### INSTRUCTIONS TO FOLLOW
Copy exactly the lines of the data below that run from the line holding "intros Hp Hk Hempty." through the line holding "assert (states_ok (lg_store", both ends included.
·····
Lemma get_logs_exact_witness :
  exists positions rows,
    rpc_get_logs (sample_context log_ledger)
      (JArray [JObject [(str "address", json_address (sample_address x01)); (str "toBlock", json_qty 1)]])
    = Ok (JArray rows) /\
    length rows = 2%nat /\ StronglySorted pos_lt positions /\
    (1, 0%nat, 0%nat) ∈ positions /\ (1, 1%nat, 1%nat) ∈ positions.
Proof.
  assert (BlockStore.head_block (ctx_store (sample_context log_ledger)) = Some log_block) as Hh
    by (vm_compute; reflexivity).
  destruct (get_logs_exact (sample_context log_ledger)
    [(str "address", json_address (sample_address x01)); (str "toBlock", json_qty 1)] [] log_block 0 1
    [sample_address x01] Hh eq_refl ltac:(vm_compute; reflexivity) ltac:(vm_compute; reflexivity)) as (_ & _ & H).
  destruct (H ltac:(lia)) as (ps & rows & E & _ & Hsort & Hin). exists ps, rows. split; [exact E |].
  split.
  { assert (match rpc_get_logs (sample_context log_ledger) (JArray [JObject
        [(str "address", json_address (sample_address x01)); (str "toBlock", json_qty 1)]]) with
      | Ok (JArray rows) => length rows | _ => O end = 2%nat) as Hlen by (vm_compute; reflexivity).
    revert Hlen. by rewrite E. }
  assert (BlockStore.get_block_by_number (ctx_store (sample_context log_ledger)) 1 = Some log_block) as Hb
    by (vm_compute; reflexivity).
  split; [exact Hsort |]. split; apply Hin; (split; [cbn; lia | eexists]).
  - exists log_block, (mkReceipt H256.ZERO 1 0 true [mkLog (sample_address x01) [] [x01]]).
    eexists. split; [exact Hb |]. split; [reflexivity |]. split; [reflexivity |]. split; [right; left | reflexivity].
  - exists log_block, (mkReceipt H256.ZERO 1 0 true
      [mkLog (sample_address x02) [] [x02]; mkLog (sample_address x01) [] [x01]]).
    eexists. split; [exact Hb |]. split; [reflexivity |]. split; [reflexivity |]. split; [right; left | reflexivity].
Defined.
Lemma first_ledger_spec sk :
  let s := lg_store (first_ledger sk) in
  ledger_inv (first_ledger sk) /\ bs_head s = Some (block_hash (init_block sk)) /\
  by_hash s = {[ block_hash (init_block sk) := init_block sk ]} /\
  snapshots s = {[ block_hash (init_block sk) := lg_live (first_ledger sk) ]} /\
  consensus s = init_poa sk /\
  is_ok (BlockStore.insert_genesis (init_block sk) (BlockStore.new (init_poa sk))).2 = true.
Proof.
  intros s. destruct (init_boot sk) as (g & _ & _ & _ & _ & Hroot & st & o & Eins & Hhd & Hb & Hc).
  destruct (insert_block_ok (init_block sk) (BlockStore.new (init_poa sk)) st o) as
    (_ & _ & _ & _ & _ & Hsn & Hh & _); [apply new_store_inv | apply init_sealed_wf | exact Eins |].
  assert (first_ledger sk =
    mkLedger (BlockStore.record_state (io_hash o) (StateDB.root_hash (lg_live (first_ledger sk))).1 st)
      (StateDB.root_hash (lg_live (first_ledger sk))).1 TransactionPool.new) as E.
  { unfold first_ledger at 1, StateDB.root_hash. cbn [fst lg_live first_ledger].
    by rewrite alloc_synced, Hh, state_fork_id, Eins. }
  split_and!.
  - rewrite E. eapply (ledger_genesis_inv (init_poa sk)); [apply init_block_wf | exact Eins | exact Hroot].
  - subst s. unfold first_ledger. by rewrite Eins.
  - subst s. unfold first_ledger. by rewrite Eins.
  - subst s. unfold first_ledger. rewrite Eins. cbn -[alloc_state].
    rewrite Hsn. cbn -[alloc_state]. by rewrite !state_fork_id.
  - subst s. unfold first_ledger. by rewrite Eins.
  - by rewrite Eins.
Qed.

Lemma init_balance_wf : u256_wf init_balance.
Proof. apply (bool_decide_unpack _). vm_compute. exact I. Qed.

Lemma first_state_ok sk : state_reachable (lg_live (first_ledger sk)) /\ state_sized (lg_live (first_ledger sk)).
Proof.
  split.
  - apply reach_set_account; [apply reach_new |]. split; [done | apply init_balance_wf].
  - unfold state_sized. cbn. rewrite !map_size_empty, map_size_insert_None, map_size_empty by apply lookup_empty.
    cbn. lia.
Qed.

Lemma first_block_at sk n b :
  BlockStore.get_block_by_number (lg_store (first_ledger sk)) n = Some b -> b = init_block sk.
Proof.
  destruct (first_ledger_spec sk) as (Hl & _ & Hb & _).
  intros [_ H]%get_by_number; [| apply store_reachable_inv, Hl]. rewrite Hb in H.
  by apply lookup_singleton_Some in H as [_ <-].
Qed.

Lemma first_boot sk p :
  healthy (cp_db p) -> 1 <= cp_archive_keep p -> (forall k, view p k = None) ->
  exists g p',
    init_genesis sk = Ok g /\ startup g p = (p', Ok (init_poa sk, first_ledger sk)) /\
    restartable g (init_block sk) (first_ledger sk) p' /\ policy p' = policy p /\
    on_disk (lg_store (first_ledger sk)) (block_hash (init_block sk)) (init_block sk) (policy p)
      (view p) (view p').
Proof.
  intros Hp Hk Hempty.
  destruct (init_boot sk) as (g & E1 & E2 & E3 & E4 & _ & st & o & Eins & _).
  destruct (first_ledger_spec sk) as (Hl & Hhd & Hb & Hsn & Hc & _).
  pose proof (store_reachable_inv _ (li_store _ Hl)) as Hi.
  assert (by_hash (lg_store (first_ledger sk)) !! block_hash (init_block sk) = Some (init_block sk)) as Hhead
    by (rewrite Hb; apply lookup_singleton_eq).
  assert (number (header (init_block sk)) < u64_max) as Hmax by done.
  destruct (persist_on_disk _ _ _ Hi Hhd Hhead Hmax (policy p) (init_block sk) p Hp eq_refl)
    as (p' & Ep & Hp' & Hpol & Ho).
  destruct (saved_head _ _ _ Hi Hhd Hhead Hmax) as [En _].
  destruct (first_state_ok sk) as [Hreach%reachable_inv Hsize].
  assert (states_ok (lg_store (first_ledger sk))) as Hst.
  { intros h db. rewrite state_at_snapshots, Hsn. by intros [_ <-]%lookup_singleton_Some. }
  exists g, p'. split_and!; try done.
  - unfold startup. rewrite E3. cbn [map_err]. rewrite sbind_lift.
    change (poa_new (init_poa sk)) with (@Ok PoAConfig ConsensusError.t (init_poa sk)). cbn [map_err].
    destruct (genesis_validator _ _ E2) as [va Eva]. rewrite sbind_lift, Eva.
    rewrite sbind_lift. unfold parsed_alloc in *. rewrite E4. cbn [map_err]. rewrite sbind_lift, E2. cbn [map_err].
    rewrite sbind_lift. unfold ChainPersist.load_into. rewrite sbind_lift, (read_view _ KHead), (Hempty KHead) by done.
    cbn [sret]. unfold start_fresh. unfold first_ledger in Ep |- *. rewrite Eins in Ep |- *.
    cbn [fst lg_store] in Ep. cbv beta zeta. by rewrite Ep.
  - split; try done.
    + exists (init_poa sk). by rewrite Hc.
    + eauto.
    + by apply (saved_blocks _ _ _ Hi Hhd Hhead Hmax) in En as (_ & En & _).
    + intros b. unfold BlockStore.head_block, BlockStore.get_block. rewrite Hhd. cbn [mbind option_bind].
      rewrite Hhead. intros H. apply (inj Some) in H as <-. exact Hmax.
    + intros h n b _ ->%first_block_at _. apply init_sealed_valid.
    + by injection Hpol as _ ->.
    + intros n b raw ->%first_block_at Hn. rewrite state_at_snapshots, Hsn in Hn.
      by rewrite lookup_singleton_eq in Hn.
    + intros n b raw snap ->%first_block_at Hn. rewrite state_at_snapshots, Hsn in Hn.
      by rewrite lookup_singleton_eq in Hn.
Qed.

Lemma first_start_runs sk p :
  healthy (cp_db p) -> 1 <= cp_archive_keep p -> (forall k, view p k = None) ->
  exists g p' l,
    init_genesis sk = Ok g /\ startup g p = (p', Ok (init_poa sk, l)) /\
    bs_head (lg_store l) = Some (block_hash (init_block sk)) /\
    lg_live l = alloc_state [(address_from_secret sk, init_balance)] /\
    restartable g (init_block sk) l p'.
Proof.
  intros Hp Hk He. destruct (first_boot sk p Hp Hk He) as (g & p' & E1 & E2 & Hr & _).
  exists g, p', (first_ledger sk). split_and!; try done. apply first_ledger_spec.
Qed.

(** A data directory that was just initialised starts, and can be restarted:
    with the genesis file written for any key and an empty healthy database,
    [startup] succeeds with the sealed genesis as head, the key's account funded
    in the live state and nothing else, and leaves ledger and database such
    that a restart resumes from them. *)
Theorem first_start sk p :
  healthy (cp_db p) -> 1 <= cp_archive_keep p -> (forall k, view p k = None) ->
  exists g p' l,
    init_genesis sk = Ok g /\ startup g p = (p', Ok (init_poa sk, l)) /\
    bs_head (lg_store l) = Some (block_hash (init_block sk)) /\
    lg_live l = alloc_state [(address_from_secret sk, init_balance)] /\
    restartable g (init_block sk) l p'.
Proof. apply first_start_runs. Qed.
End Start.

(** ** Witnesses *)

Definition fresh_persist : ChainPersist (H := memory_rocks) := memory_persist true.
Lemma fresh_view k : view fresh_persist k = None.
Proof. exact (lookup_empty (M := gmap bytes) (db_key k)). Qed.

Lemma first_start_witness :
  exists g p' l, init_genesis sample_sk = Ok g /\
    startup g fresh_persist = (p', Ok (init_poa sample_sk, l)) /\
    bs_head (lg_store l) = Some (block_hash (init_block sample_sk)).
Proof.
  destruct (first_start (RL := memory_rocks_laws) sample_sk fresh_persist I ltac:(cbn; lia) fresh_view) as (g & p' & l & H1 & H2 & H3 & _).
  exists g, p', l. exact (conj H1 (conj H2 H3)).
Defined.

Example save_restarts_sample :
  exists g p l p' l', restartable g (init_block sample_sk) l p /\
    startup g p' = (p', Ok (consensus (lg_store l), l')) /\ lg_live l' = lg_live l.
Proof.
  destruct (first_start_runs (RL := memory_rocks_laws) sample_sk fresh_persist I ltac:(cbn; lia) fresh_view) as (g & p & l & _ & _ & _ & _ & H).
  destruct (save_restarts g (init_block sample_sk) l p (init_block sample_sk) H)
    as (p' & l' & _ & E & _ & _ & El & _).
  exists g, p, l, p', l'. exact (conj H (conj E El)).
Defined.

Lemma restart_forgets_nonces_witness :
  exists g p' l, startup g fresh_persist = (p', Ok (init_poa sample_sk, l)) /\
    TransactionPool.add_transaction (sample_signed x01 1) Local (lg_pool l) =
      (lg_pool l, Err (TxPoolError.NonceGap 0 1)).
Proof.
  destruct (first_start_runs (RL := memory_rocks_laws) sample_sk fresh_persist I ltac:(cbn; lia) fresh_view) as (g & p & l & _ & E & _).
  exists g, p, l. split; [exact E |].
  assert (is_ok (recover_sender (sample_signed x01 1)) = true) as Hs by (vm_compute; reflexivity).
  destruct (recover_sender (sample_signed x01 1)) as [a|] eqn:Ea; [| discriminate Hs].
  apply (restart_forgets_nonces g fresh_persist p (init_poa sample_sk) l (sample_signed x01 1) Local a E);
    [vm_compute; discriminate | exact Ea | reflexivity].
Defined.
·····
### EXPECTED OUTPUT
  intros Hp Hk Hempty.
  destruct (init_boot sk) as (g & E1 & E2 & E3 & E4 & _ & st & o & Eins & _).
  destruct (first_ledger_spec sk) as (Hl & Hhd & Hb & Hsn & Hc & _).
  pose proof (store_reachable_inv _ (li_store _ Hl)) as Hi.
  assert (by_hash (lg_store (first_ledger sk)) !! block_hash (init_block sk) = Some (init_block sk)) as Hhead
    by (rewrite Hb; apply lookup_singleton_eq).
  assert (number (header (init_block sk)) < u64_max) as Hmax by done.
  destruct (persist_on_disk _ _ _ Hi Hhd Hhead Hmax (policy p) (init_block sk) p Hp eq_refl)
    as (p' & Ep & Hp' & Hpol & Ho).
  destruct (saved_head _ _ _ Hi Hhd Hhead Hmax) as [En _].
  destruct (first_state_ok sk) as [Hreach%reachable_inv Hsize].
  assert (states_ok (lg_store (first_ledger sk))) as Hst.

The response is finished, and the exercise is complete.